Merrick & Company’s RidgeGate Stormwater Quality Project Receives APWA Award

Aurora, Colorado – February 20, 2009 –  A Merrick & Company (Merrick Civil Infrastructure) project was the recipient of an American Public Works Association (APWA) – Colorado Chapter award for excellence.  The award was made to Rampart Range Metropolitan District and R.S. Wells LLC, manager of the district, in the mid-size community category for its RidgeGate stormwater quality systems project.  Dave Frazier PE, vice president of Merrick , said that Merrick has provided drainage engineering planning, design, and construction management services for the stormwater quality system as part of the infrastructure serving this “New Urbanism” master planned community located in Lone Tree, Colorado.

In addition to the sheer size and magnitude of the area involved, this “21st Century” project was recognized for successfully addressing many significant drainage engineering challenges including accommodating four major watersheds, protecting downstream areas, and providing aesthetically pleasing solutions in keeping with the upscale community. 

Beyond the four major watersheds, the six-square-mile project includes over 20 sub-watersheds and numerous regional detention and water quality facilities.  Each watershed had to be thoroughly analyzed prior to proceeding with the engineering of final improvements.  Other features of the project include multiple regional and sub-regional detention ponds, multiple conveyance channels, multiple stormwater quality facilities, and a regional trail system.

Stormwater quality is being achieved in both the Willow Creek and Cottonwood Creek Watersheds in the West Village are through innovative designs that detain and collect contaminated water and sediment.  This includes stormwater quality detention ponds, river rock cobblestone trickle channels, outfalls to micro-pools, and in some locations, the use
of fore-bay sediment collection systems.  In addition, special isolation by-pass piping systems have been utilized to isolate and to prevent cross contamination of effluent from upstream and downstream stormwater quality facilities.

As a 21st Century project, the RidgeGate stormwater quality system sets a new reference point for future master planned communities of this same size, scope, and New Urbanism  theme.  Special attention was given to aesthetics in order to maintain the quality-of-life indicative of New Urbanism.   For instance, the main stormwater channel is contained in a 96-inch diameter, underground pipe, thus freeing up the open channels to serve as a linear park system. 

These storm water quality systems will provide positive wide-scale social, economic, and sustainable design applications.  The design of the regional storm water detention and water quality systems will ensure sustainability through the protection of downstream environments.  Designs were planned to ensure long-term protection for individual downstream watersheds from flooding erosion, sedimentation, deposition, and storm water contamination.

Detention ponds were given landscape treatments including tiered slopes with architecturally designed retaining walls.  These open areas serve as natural amphitheaters.  The regional trail system winds along the open channels to provide pedestrian access to housing and business centers as well as recreational and exercise opportunities.

In addition, the project involved cooperation among a considerable number of agencies including the City of Lone Tree, the Colorado Department of Transportation, the Urban Drainage and Flood Control District, the Colorado Division of Wildlife, multiple utility agencies, various site developers, the Rampart Range Metropolitan District, and many other agencies.

About Merrick & Company
Merrick & Company, a $75 million professional engineering, architecture, construction management, surveying, and geospatial solutions firm, serves local, regional, and national clients in the municipal, federal, and state government sectors.   Civil infrastructure services include drainage engineering, roadway engineering, utility engineering, surveying, mapping, and construction management.
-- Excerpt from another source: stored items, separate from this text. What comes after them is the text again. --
(** * Taiwan ETF holdings scraper: fetch, parse, persist

    A shallow embedding of [projects/taiwan_etf_holdings/scraper.py] and the
    properties of its pipeline ([ETFScraper.parse_holdings], [fetch_etf],
    [fetch_all], [save_holdings], [run]).

    Python text is a list of Unicode code points.  Everything the program
    does not own (environment variables, the wall clock, the network, the
    HTML parser behind BeautifulSoup, the base64 codec and the PostgreSQL
    server) is gathered in one record, [World]; the process itself is a
    state-and-exception monad over the clock position, a trace of outside
    calls and the committed database. *)

From Stdlib Require Import List ZArith NArith Bool Lia String Ascii Arith.
From Stdlib Require Import Permutation.
Import ListNotations.

Set Implicit Arguments.
Set Warnings "-register-all".

(* ================================================================== *)
(** * Python text *)
(* ================================================================== *)

Module Py.

(** A [str] is its sequence of code points. *)
Definition str := list N.

(** A literal with characters below U+0100. *)
Definition u (s : string) : str := map N_of_ascii (list_ascii_of_string s).

Fixpoint str_eqb (a b : str) : bool :=
  match a, b with
  | [], [] => true
  | x :: a', y :: b' => (x =? y)%N && str_eqb a' b'
  | _, _ => false
  end.

(** Truth value of a string: [bool(s)] is [len(s) != 0]. *)
Definition truthy (s : str) : bool :=
  match s with [] => false | _ :: _ => true end.

Definition between (lo hi c : N) : bool := ((lo <=? c) && (c <=? hi))%N.

(** [str.isspace] on one character, the test behind [str.strip()]. *)
Definition isspace (c : N) : bool :=
  between 9 13 c || between 28 32 c
  || (c =? 133)%N || (c =? 160)%N || (c =? 5760)%N
  || between 8192 8202 c || (c =? 8232)%N || (c =? 8233)%N
  || (c =? 8239)%N || (c =? 8287)%N || (c =? 12288)%N.

Fixpoint lstrip_by (sp : N -> bool) (s : str) : str :=
  match s with
  | [] => []
  | c :: s' => if sp c then lstrip_by sp s' else s
  end.

Definition rstrip_by (sp : N -> bool) (s : str) : str :=
  rev (lstrip_by sp (rev s)).

(** [s.strip()] *)
Definition strip (s : str) : str := rstrip_by isspace (lstrip_by isspace s).

(** [s.replace(c, '')] for a one-character pattern [c]: every occurrence
    goes, not only a trailing one. *)
Definition remove_char (c : N) (s : str) : str :=
  filter (fun d => negb (d =? c)%N) s.

(** ** Numbers *)

(** The result of [float(text)].  A finite result is kept as the decimal
    that was read, sign, digits and power of ten; Python then rounds that
    decimal to the nearest binary64, a step that belongs to the
    interpreter and that no property below depends on. *)
Inductive float :=
| FDec (neg : bool) (digits : N) (exp10 : Z)
| FInf (neg : bool)
| FNan.

(** A Python number as the dataclass fields hold it: the literal [0] is
    an [int], the result of [float(...)] a [float]. *)
Inductive num :=
| PInt (z : Z)
| PFloat (x : float).

(** Exact value of a finite float, as a fraction. *)
Definition float_value (x : float) : option (Z * positive) :=
  match x with
  | FDec neg m e =>
      let s := if neg then (-1)%Z else 1%Z in
      match e with
      | Z0 => Some (s * Z.of_N m, 1%positive)%Z
      | Zpos p => Some (s * Z.of_N m * Z.pow 10 (Zpos p), 1%positive)%Z
      | Zneg p => Some (s * Z.of_N m, Pos.pow 10 p)%Z
      end
  | _ => None
  end.

(** [a/b = c/d] on fractions. *)
Definition frac_eq (p q : Z * positive) : Prop :=
  (fst p * Zpos (snd q) = fst q * Zpos (snd p))%Z.

Definition isdigit (c : N) : bool := between 48 57 c.

(** Whitespace for the C routines behind [float] and [int]
    ([Py_ISSPACE]): the six blanks of the C locale. *)
Definition c_space (c : N) : bool := between 9 13 c || (c =? 32)%N.

(** The zero of each run of ten decimal digits above ASCII in the
    Unicode database of CPython 3.11 (Unicode 14.0): Arabic-Indic,
    Devanagari, ..., the fullwidth digits at U+FF10, ..., the
    mathematical digits, ... *)
Definition digit_zeros : list N :=
  [1632; 1776; 1984; 2406; 2534; 2662; 2790; 2918; 3046; 3174; 3302;
   3430; 3558; 3664; 3792; 3872; 4160; 4240; 6112; 6160; 6470; 6608;
   6784; 6800; 6992; 7088; 7232; 7248; 42528; 43216; 43264; 43472; 43504;
   43600; 44016; 65296; 66720; 68912; 69734; 69872; 69942; 70096; 70384;
   70736; 70864; 71248; 71360; 71472; 71904; 72016; 72784; 73040; 73120;
   92768; 92864; 93008; 120782; 120792; 120802; 120812; 120822; 123200;
   123632; 125264; 130032]%N.

(** [Py_UNICODE_TODECIMAL] over that database. *)
Definition todecimal (c : N) : option N :=
  match find (fun z => between z (z + 9) c) digit_zeros with
  | Some z => Some (c - z)%N
  | None => None
  end.

Definition is_ascii (s : str) : bool := forallb (fun c => (c <? 128)%N) s.

(** The loop of [_PyUnicode_TransformDecimalAndSpaceToASCII]: a
    character below 127 stays, a Unicode blank becomes a space, a
    decimal digit of any script becomes its ASCII digit, and at the
    first other character the text ends in a question mark.  [decimal]
    is the interpreter's [Py_UNICODE_TODECIMAL]. *)
Fixpoint transform_chars (decimal : N -> option N) (s : str) : str :=
  match s with
  | [] => []
  | c :: r =>
      if (c <? 127)%N then c :: transform_chars decimal r
      else if isspace c then 32%N :: transform_chars decimal r
      else match decimal c with
           | Some d => (48 + d)%N :: transform_chars decimal r
           | None => [63%N]
           end
  end.

(** What [float] and [int] first do to a [str] argument; an ASCII text
    is handed on as it is. *)
Definition transform_decimal_and_space_to_ascii (decimal : N -> option N)
    (s : str) : str :=
  if is_ascii s then s else transform_chars decimal s.

(** Underscores: one may stand between two digits and nowhere else.
    [None] when the grouping is illegal, else the text without them. *)
Fixpoint ungroup (prev : N) (s : str) : option str :=
  match s with
  | [] => if (prev =? 95)%N then None else Some []
  | c :: s' =>
      if (c =? 95)%N then
        if isdigit prev then ungroup c s' else None
      else if (prev =? 95)%N && negb (isdigit c) then None
      else option_map (cons c) (ungroup c s')
  end.

Fixpoint span_digits (s : str) : list N * str :=
  match s with
  | [] => ([], [])
  | c :: s' =>
      if isdigit c then
        let '(ds, r) := span_digits s' in (c :: ds, r)
      else ([], s)
  end.

Definition digits_value (ds : list N) : N :=
  fold_left (fun acc d => (10 * acc + (d - 48))%N) ds 0%N.

Definition lower (c : N) : N := if between 65 90 c then (c + 32)%N else c.

Definition split_sign (s : str) : bool * str :=
  match s with
  | 43%N :: r => (false, r)
  | 45%N :: r => (true, r)
  | _ => (false, s)
  end.

(** The exponent part after the mantissa: nothing, or [e], an optional
    sign and at least one digit, up to the end of the text. *)
Definition exponent (s : str) : option Z :=
  match s with
  | [] => Some 0%Z
  | c :: r =>
      if (lower c =? 101)%N then
        let '(neg, r') := split_sign r in
        match span_digits r' with
        | ((_ :: _) as ds, []) =>
            let e := Z.of_N (digits_value ds) in
            Some (if neg then (- e)%Z else e)
        | _ => None
        end
      else None
  end.

(** A decimal numeral without sign: digits, an optional point, digits
    (one digit at least in all), an optional exponent. *)
Definition decimal_numeral (neg : bool) (s : str) : option float :=
  let '(ip, r) := span_digits s in
  let '(fp, r') :=
    match r with
    | 46%N :: t => span_digits t
    | _ => ([], r)
    end in
  match ip ++ fp with
  | [] => None
  | _ :: _ =>
      match exponent r' with
      | Some e =>
          Some (FDec neg (digits_value (ip ++ fp))
                     (e - Z.of_nat (List.length fp)))
      | None => None
      end
  end.

(** [float(text)] for a [str] argument; [None] is [ValueError].  The
    text goes through the transformation above, loses its underscores,
    is stripped of C blanks and is read as infinity, nan or a decimal
    numeral. *)
Definition float_of_str (decimal : N -> option N) (text : str)
    : option float :=
  match ungroup 0%N (transform_decimal_and_space_to_ascii decimal text) with
  | None => None
  | Some t =>
      let t := rstrip_by c_space (lstrip_by c_space t) in
      let '(neg, body) := split_sign t in
      let low := map lower body in
      if str_eqb low (u "inf") || str_eqb low (u "infinity") then
        Some (FInf neg)
      else if str_eqb low (u "nan") then Some FNan
      else decimal_numeral neg body
  end.

(** [int(text)] in base ten for a [str] argument; [None] is
    [ValueError]. *)
Definition int_of_str (decimal : N -> option N) (text : str) : option Z :=
  match ungroup 0%N (transform_decimal_and_space_to_ascii decimal text) with
  | None => None
  | Some t =>
      let t := rstrip_by c_space (lstrip_by c_space t) in
      let '(neg, body) := split_sign t in
      match span_digits body with
      | ((_ :: _) as ds, []) =>
          let v := Z.of_N (digits_value ds) in
          Some (if neg then (- v)%Z else v)
      | _ => None
      end
  end.

End Py.

Definition pystr := Py.str.
Definition u := Py.u.

(* ================================================================== *)
(** * The parsed page *)
(* ================================================================== *)

(** What [BeautifulSoup(html, 'lxml')] hands back: a tree of tags and
    text nodes.  Tag names are as the parser gives them (lower case).
    [Text] is a plain string of the page; comments and the strings of
    script and style elements, which [get_text] passes over, have no
    node here. *)
Inductive node :=
| Text (s : pystr)
| Tag (name : pystr) (contents : list node).

Definition name_in (names : list pystr) (n : pystr) : bool :=
  existsb (Py.str_eqb n) names.

(** A node and everything below it, in document order, restricted to the
    tags called one of [names]. *)
Fixpoint matching (names : list pystr) (n : node) : list node :=
  match n with
  | Text _ => []
  | Tag nm cs =>
      (if name_in names nm then [n] else []) ++ flat_map (matching names) cs
  end.

(** [tag.find_all(names)]: the descendants of [tag], at any depth, that
    are tags called one of [names], in document order. *)
Definition find_all (names : list pystr) (n : node) : list node :=
  match n with
  | Text _ => []
  | Tag _ cs => flat_map (matching names) cs
  end.

(** The text nodes below (or at) a node, in document order. *)
Fixpoint strings (n : node) : list pystr :=
  match n with
  | Text s => [s]
  | Tag _ cs => flat_map strings cs
  end.

(** [tag.get_text(strip=True)]: every text node stripped, the empty ones
    left out, the rest joined without separator. *)
Definition get_text (n : node) : pystr :=
  List.concat (filter Py.truthy (map Py.strip (strings n))).

(* ================================================================== *)
(** * Records of the program *)
(* ================================================================== *)

Record date := { year : Z; month : Z; day : Z }.

Record ETFConfig := {
  symbol : pystr;
  name : pystr;
  provider : pystr;
  type : pystr;
  url : pystr
}.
The firm’s most recent work includes engineering for Adams County’s 56th Ave. outfall system, the Northlands retail development, ProLogis’ Park 70 commercial development, and the Stetson Hills residential development as well as road design for Union Avenue, Dayton Street, Belleview Avenue in Greenwood Village and Chatfield Avenue in Jefferson County. The firm also provides district engineering services for the Bear Creek Water and Wastewater District and the Bancroft Water and Wastewater District.